13 de mayo de 2026

Incendios en Chubut: elogios presidenciales en redes y un Estado ausente frente a la peor catástrofe ambiental

En contraste con la retracción del Estado nacional, la solidaridad social se convirtió en un factor central para enfrentar la emergencia. Organizaciones comunitarias, sindicatos, colectivos culturales y vecinos de la Comarca Andina se articularon para sostener la lucha contra el fuego, evidenciando que, ante la ausencia de políticas públicas robustas, la respuesta quedó en manos de quienes combaten las llamas con compromiso, sacrificio y recursos propios.

Ph: Maxi Jonas/m1

Mientras los incendios forestales ya consumieron más de 12.000 hectáreas de bosques nativos milenarios en Chubut y pusieron en riesgo a miles de residentes y turistas, el gobierno de Javier Milei enfrenta crecientes cuestionamientos por su limitada respuesta estatal ante una de las emergencias ambientales más graves de la historia reciente de la provincia.

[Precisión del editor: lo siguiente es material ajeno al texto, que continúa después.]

(** C29: The system transactions a leader generates for a block are the ones every
    validator accepts.  Placed before any user transactions (none from the system
    sender, none a restricted call), they are extracted unchanged, with consecutive
    nonces, and pass the input check for the same block.  Conversely any list of
    system transactions that passes it has, one by one, the same destinations, inputs
    and values. *)
Theorem system_transactions_agree (seq_num : SeqNum) (epoch : Epoch) (round : Round)
    (parent_epoch : Epoch) (author : Address) (nonce timestamp_ns : N) (chain_config : CC)
    (txns : list SystemTransaction) (users : list Recovered) :
  (nonce ≤ u64_MAX)%N → (cfg_block_reward_mon chain_config epoch round ≤ u64_MAX)%N →
  generate_system_transactions seq_num epoch round parent_epoch author nonce chain_config = Ret txns →
  validates_system_txs timestamp_ns chain_config = true →
  Forall (λ t, is_system_sender (signer t) = false ∧ is_restricted_system_call t = false) users →
  ∃ sys_txns,
    extract_system_transactions timestamp_ns ((system_into_recovered <$> txns) ++ users) chain_config =
      Ok (sys_txns, users) ∧
    vt_tx <$> sys_txns = system_into_recovered <$> txns ∧
    vt_nonce <$> sys_txns = nonces_from nonce (length txns) ∧
    ∀ sys_txns',
      validate_system_transactions_input seq_num epoch round timestamp_ns author parent_epoch
        sys_txns' chain_config = Ret (Ok ()) ↔ content <$> sys_txns' = content <$> sys_txns.
Proof.
  intros Hnonce Hreward. unfold generate_system_transactions. rewrite run_bind_Ret.
  intros (calls & Hcalls & [= <-]) Hval Husers. pose proof (generated_values _ _ _ _ _ _ _ Hcalls Hreward) as Hvals.
  eexists. split; [|split; [|split]].
  - unfold extract_system_transactions. rewrite Hval. cbn [negb].
    rewrite take_system_signed by (eapply Forall_impl; [done|]; by intros ? []). cbn [res_try].
    replace (existsb _ users) with false; [done|]. symmetry. apply not_true_iff_false.
    intros (t & Hin%list_elem_of_In & Ht)%existsb_exists.
    rewrite Forall_forall in Husers. destruct (Husers t Hin) as [Hs1 Hs2]. by rewrite Hs1, Hs2 in Ht.
  - rewrite <- list_fmap_compose. by apply list_fmap_ext.
  - rewrite signed_nonces by done. f_equal.
    clear. generalize nonce. induction calls as [|c calls IH]; intros n; [done|]. cbn. by rewrite <- IH.
  - intros sys'. unfold validate_system_transactions_input. rewrite Hval, Hcalls. cbn [negb mbind run_bind].
    assert (Hc : content <$> (as_validated ∘ system_into_recovered <$>
      sign_calls (cfg_chain_id chain_config) nonce calls) = call_content <$> calls).
    { clear - Hvals. revert nonce. induction Hvals as [|c calls Hc _ IH]; intros n; [done|].
      cbn [sign_calls fmap list_fmap]. rewrite IH. f_equal. by apply content_signed. }
    rewrite Hc. case_decide as Hlen.
    + split; [done|]. intros Heq%(f_equal length). rewrite !length_fmap in Heq. congruence.
    + rewrite <- check_calls_content by lia. split; [by intros [=]|by intros ->].
Qed.
End system_calls.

En ese contexto, el Presidente optó por expresar su respaldo a los bomberos y brigadistas a través de un mensaje en la red social X, un gesto que contrastó con el ajuste estructural aplicado a las políticas de prevención y combate del fuego.

Las llamas avanzaron sobre zonas pobladas y productivas en un escenario marcado por recortes presupuestarios, subejecución de fondos y debilitamiento institucional del Sistema Nacional de Manejo del Fuego, hoy rebautizado como AFE. Bomberos voluntarios de El Hoyo denunciaron públicamente la falta de asistencia oportuna del gobierno nacional, señalando que los recursos llegaron tarde y en cantidades insuficientes, obligando a los combatientes a enfrentar el fuego con medios precarios.

Pese a este panorama, Milei destacó el “heroísmo” de quienes arriesgan su vida en el terreno y agradeció el trabajo de brigadistas, bomberos y voluntarios. El mandatario también celebró la incorporación de 78 nuevos efectivos, provenientes de Córdoba y del propio sistema nacional, aunque la magnitud del refuerzo resulta limitada frente a un operativo que involucra a unos 450 brigadistas oficiales, además de una cantidad aún mayor de voluntarios y vecinos que aportan vehículos, combustible y herramientas con recursos propios.

En el trasfondo de la tragedia aparece con fuerza el ajuste fiscal impulsado por el gobierno libertario. Según datos de la Fundación Ambiente y Recursos Naturales (FARN), el área de Ambiente —degradada de ministerio a subsecretaría— tendrá en 2026 un presupuesto 33,8% menor al de 2025 y 80% inferior al de 2023 en términos nominales. El Fondo Nacional de Bosques Nativos recibirá apenas una fracción de lo que establece la ley, mientras que los planes de protección forestal prácticamente desaparecieron.

Las cifras reflejan el impacto de esta política: de acuerdo con Greenpeace, Chubut concentra el 56% de la pérdida del bosque andino, y los datos oficiales muestran que la superficie de bosque nativo quemado se cuadruplicó en apenas un año. En este escenario, el reconocimiento presidencial en redes sociales aparece más como un gesto simbólico que como una respuesta estructural frente a una crisis que expone los límites del modelo de ajuste aplicado a áreas clave de gestión del riesgo.